=== Instructions for the task ===
Up to and including the line with "From stdpp Require", restate the records below word for word, beginning with their first line.

------------

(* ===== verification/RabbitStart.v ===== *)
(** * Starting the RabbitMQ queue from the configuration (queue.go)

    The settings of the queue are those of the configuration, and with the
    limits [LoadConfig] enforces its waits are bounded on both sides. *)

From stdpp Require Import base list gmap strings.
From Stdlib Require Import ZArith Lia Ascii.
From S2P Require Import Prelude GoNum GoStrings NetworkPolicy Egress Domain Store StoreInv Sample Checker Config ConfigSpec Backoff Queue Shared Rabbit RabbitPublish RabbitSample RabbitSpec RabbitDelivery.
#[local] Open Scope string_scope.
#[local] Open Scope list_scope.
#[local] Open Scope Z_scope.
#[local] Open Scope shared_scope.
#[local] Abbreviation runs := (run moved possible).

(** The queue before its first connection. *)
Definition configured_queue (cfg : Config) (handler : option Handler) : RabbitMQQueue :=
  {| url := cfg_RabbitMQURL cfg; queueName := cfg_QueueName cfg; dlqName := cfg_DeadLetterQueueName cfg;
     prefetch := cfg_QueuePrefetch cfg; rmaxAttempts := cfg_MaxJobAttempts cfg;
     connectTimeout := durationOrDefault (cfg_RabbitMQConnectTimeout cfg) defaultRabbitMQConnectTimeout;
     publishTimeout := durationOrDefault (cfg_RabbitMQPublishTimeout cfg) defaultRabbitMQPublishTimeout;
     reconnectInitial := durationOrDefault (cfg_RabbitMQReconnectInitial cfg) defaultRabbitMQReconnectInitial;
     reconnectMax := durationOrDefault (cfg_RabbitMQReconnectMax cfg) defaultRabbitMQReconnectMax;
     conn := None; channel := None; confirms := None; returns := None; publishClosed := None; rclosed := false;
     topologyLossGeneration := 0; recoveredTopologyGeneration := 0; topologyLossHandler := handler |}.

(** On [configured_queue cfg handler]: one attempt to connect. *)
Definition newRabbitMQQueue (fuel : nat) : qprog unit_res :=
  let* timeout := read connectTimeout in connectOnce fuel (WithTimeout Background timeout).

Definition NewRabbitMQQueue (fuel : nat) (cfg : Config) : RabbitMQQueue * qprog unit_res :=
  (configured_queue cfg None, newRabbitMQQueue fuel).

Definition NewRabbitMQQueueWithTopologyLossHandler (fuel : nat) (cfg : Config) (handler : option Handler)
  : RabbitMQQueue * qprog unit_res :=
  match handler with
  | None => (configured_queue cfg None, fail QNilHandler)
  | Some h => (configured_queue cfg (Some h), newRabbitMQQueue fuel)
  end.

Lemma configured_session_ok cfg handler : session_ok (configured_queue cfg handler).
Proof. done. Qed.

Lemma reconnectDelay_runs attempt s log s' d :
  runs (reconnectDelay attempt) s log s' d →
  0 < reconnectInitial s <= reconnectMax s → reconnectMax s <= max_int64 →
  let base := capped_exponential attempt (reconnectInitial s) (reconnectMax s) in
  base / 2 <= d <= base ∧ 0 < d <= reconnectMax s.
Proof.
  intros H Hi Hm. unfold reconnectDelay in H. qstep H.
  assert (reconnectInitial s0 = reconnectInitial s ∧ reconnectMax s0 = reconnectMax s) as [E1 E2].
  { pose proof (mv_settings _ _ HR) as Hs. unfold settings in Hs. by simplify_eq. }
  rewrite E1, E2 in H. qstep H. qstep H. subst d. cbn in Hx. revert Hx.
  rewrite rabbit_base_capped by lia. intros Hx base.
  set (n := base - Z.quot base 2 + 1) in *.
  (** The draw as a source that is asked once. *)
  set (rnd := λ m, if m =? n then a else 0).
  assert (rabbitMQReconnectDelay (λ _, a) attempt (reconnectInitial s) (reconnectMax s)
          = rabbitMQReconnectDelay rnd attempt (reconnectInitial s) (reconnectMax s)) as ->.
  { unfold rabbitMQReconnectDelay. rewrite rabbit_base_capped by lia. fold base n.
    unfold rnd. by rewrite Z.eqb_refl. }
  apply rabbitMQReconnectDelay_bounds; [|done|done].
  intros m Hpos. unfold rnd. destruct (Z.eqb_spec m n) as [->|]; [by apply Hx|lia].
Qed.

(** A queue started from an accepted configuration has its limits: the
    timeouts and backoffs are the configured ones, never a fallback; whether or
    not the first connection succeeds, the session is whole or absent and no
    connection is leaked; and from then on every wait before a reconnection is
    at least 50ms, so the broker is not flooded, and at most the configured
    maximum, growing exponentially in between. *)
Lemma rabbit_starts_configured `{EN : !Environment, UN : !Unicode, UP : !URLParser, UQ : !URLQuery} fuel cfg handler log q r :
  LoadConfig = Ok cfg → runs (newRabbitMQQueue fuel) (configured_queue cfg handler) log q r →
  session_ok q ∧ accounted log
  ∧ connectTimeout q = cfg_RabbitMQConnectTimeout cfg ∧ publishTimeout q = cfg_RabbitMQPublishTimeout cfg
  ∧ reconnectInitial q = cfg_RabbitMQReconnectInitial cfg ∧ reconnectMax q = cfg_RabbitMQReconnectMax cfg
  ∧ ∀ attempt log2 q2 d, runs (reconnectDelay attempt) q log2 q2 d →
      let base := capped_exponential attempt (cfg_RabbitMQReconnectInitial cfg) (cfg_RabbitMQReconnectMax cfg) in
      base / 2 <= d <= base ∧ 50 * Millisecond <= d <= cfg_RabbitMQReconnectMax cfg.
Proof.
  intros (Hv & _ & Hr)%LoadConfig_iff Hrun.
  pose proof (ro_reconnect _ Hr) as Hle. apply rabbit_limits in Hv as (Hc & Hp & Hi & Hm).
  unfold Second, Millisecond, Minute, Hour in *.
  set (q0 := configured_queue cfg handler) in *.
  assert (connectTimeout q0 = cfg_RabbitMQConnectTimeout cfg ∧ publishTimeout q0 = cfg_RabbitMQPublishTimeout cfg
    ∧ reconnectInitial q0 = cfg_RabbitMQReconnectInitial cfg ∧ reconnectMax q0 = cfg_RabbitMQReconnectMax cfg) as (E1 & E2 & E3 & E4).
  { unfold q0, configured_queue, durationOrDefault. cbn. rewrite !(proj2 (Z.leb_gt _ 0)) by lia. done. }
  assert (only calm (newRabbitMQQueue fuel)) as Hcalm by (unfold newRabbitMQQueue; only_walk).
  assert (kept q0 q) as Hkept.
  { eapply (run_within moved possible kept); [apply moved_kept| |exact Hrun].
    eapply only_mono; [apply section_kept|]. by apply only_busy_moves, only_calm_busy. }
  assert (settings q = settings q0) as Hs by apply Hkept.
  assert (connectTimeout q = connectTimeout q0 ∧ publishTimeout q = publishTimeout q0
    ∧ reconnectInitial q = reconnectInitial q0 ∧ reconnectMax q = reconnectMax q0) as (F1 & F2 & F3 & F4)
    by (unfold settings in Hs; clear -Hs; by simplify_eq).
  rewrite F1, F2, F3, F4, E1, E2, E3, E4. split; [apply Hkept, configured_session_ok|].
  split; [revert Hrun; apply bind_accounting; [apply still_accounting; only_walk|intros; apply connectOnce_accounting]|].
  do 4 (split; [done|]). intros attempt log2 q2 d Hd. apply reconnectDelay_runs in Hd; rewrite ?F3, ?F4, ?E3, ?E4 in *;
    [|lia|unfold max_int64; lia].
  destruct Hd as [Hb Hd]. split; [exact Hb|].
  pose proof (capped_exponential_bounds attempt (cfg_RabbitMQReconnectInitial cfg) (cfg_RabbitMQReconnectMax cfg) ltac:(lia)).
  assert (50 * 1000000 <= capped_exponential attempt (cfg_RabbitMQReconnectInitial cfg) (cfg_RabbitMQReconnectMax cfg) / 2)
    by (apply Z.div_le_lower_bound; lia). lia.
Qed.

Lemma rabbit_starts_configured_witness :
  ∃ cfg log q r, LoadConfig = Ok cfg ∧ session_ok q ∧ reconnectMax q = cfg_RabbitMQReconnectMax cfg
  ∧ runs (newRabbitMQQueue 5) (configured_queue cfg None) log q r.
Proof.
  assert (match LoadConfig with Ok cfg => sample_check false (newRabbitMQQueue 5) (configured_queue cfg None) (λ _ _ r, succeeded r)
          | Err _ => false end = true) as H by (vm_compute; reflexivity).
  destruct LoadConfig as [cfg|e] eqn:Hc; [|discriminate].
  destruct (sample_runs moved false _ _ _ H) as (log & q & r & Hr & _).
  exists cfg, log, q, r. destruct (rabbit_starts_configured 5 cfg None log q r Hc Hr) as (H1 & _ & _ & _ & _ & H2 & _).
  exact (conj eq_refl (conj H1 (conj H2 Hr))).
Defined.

------------

=== Result ===
(* ===== verification/RabbitStart.v ===== *)
(** * Starting the RabbitMQ queue from the configuration (queue.go)

    The settings of the queue are those of the configuration, and with the
    limits [LoadConfig] enforces its waits are bounded on both sides. *)

From stdpp Require Import base list gmap strings.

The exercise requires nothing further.